In the records below, find the line containing "[Uint8Array]s; both are kept as such. *)" and the line containing "Definition initial : Utf8Decoder"; please repeat exactly the lines from one to the other, both included, and nothing more.

(Collected data entries)
BEGIN

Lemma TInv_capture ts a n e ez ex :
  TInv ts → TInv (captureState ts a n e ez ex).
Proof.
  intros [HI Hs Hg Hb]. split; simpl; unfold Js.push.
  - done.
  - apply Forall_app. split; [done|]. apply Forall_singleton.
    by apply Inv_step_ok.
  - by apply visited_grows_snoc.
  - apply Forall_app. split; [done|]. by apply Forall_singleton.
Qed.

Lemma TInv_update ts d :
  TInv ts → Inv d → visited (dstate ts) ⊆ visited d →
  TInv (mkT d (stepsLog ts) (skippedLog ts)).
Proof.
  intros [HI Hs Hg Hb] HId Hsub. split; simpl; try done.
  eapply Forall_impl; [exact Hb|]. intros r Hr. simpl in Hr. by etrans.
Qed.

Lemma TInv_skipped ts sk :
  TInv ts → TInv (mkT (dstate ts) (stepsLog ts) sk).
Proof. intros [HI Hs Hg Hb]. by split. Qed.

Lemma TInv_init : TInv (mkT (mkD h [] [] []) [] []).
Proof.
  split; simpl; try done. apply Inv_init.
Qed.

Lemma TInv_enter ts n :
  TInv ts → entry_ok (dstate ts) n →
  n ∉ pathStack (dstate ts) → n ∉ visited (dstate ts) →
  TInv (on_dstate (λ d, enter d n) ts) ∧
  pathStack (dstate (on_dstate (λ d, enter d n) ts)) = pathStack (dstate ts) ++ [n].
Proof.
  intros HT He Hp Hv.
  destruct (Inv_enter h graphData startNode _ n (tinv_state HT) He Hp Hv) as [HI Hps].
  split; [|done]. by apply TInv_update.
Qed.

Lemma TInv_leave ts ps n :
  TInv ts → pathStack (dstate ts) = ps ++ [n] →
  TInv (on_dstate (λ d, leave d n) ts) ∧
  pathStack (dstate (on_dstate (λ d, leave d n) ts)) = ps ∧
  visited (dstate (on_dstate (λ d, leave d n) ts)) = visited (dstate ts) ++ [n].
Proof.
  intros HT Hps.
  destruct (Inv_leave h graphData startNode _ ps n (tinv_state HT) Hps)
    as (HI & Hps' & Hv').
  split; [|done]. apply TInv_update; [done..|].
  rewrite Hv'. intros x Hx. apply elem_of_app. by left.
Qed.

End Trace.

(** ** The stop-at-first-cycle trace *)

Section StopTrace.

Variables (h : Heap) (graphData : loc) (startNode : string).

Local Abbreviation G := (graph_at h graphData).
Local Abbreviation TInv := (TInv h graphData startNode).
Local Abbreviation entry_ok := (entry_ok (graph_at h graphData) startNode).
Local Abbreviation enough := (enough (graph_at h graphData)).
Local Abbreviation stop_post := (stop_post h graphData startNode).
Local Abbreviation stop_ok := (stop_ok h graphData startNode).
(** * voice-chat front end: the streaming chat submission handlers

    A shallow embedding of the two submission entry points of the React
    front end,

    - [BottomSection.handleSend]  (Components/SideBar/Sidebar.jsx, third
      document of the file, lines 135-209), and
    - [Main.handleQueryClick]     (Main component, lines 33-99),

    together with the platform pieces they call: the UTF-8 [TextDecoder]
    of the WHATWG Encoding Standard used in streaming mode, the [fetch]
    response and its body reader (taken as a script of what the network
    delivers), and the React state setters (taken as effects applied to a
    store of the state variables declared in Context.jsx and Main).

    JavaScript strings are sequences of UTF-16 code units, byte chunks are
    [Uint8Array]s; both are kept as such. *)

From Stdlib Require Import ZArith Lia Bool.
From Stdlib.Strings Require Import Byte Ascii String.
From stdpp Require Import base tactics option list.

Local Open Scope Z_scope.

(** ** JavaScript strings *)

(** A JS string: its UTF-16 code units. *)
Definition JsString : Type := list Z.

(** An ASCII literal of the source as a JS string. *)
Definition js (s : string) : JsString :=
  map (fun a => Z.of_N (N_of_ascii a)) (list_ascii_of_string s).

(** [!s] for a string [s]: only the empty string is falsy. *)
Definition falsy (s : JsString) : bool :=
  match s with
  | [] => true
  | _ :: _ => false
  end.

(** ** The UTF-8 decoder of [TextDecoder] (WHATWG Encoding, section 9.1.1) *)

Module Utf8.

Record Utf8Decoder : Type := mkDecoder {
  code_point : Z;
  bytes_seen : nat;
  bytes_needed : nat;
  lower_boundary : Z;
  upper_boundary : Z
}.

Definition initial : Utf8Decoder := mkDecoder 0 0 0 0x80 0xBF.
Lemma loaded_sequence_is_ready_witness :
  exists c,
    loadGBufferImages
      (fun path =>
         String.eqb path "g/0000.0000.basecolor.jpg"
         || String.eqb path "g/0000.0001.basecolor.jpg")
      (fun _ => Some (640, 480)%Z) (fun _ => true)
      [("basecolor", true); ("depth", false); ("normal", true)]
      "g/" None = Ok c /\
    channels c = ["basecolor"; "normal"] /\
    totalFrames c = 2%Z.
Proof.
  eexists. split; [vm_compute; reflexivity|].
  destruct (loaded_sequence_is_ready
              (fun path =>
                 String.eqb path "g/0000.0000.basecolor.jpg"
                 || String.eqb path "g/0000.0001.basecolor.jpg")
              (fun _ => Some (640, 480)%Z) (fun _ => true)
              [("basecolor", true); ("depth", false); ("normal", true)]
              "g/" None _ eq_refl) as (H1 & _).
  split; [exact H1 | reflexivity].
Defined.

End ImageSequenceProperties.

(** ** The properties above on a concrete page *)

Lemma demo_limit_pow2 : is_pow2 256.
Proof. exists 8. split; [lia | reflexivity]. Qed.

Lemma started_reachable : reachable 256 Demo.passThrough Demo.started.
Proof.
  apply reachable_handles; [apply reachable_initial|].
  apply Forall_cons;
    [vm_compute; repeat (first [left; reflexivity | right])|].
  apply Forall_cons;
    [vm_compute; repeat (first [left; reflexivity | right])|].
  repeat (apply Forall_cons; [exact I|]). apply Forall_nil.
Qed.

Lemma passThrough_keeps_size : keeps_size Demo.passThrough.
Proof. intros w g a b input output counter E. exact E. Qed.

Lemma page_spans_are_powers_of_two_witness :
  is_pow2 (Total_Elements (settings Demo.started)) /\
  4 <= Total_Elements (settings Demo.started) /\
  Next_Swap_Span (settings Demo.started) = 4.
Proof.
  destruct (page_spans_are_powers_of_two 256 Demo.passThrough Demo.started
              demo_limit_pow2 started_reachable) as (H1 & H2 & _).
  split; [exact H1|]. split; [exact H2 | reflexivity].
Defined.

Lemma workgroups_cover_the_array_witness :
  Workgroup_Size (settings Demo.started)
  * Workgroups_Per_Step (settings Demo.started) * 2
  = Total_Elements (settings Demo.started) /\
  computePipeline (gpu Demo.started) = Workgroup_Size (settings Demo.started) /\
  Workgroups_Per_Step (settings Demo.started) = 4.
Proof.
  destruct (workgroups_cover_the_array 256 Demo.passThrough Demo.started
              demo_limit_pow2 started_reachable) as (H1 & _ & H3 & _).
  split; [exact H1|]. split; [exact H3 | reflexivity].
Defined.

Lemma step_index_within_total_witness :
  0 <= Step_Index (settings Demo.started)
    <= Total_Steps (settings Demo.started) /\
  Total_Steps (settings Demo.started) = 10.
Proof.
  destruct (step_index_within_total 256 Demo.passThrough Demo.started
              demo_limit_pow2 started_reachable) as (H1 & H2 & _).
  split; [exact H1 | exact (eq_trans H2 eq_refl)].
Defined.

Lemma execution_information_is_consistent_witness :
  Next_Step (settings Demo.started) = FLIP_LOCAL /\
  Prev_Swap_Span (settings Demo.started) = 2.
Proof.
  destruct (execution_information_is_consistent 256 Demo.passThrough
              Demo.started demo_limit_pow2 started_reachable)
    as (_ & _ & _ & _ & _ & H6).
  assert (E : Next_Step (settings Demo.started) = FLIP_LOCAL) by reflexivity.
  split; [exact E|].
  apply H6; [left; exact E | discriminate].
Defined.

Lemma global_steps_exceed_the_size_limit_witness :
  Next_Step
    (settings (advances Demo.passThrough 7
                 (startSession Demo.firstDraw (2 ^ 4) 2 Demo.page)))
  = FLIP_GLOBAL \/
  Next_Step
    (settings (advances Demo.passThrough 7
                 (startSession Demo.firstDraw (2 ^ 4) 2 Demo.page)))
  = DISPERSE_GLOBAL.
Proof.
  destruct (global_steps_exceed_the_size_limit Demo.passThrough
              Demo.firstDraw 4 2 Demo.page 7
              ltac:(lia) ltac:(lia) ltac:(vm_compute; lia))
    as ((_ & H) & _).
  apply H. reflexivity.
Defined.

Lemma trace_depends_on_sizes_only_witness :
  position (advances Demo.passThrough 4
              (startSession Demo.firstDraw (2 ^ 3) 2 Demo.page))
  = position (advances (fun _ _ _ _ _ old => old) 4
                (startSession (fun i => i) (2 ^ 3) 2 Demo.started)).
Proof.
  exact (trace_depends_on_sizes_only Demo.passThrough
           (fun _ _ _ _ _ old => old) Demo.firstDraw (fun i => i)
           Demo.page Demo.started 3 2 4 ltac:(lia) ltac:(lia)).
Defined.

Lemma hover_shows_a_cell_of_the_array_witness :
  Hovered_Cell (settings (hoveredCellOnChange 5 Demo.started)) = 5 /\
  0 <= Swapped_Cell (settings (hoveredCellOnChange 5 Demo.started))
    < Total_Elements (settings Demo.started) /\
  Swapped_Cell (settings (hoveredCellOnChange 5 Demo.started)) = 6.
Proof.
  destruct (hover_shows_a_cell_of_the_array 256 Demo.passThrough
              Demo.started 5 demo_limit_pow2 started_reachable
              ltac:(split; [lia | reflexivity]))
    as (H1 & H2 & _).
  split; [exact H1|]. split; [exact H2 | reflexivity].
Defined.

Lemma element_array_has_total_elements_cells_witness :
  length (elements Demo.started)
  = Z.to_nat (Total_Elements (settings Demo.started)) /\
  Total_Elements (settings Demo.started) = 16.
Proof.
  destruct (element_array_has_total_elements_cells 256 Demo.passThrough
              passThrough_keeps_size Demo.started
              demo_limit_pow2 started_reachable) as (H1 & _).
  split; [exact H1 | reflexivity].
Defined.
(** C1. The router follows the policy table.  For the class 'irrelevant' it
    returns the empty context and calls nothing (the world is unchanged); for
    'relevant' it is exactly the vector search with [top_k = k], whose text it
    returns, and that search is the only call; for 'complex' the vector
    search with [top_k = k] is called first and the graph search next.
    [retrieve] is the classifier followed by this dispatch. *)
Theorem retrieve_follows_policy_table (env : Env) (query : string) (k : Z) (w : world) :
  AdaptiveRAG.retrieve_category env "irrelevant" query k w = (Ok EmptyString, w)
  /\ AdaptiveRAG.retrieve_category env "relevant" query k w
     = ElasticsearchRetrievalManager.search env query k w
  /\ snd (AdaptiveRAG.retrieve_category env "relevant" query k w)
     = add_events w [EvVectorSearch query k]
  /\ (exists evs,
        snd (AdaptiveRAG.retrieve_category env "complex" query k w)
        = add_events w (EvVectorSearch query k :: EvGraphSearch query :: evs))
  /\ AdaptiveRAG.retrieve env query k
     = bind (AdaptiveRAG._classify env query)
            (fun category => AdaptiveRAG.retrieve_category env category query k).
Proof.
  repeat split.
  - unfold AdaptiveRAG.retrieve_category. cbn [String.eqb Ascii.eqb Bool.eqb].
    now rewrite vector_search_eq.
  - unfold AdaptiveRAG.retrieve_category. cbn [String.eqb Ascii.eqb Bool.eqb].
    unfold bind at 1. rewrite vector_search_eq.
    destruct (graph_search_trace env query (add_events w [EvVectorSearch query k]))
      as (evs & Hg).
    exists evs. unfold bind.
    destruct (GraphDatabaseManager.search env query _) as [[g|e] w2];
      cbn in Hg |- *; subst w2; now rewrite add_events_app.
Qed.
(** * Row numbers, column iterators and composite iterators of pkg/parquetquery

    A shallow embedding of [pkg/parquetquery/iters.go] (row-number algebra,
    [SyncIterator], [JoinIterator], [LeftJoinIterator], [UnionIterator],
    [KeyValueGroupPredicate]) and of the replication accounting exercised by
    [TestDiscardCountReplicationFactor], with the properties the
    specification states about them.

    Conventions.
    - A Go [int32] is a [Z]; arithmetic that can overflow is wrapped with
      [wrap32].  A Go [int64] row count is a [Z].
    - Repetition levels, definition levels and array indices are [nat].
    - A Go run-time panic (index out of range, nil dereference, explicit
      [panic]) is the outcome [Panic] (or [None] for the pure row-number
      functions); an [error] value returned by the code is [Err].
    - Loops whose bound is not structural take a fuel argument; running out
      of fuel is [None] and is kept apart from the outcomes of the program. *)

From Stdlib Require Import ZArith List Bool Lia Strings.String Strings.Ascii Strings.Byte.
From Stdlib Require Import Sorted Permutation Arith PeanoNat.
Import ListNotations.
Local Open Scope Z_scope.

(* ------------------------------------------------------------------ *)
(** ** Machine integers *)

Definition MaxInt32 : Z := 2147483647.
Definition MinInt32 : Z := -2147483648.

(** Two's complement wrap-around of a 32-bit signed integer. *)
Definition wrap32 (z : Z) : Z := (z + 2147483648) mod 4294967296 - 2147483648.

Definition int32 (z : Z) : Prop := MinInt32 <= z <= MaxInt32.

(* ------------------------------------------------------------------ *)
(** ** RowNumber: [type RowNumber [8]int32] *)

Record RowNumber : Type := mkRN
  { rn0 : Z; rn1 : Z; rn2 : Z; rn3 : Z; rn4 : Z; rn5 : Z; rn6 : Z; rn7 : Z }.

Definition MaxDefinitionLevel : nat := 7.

END

## Exercise solution
    [Uint8Array]s; both are kept as such. *)

From Stdlib Require Import ZArith Lia Bool.
From Stdlib.Strings Require Import Byte Ascii String.
From stdpp Require Import base tactics option list.

Local Open Scope Z_scope.

(** ** JavaScript strings *)

(** A JS string: its UTF-16 code units. *)
Definition JsString : Type := list Z.

(** An ASCII literal of the source as a JS string. *)
Definition js (s : string) : JsString :=
  map (fun a => Z.of_N (N_of_ascii a)) (list_ascii_of_string s).

(** [!s] for a string [s]: only the empty string is falsy. *)
Definition falsy (s : JsString) : bool :=
  match s with
  | [] => true
  | _ :: _ => false
  end.

(** ** The UTF-8 decoder of [TextDecoder] (WHATWG Encoding, section 9.1.1) *)

Module Utf8.

Record Utf8Decoder : Type := mkDecoder {
  code_point : Z;
  bytes_seen : nat;
  bytes_needed : nat;
  lower_boundary : Z;
  upper_boundary : Z
}.

Definition initial : Utf8Decoder := mkDecoder 0 0 0 0x80 0xBF.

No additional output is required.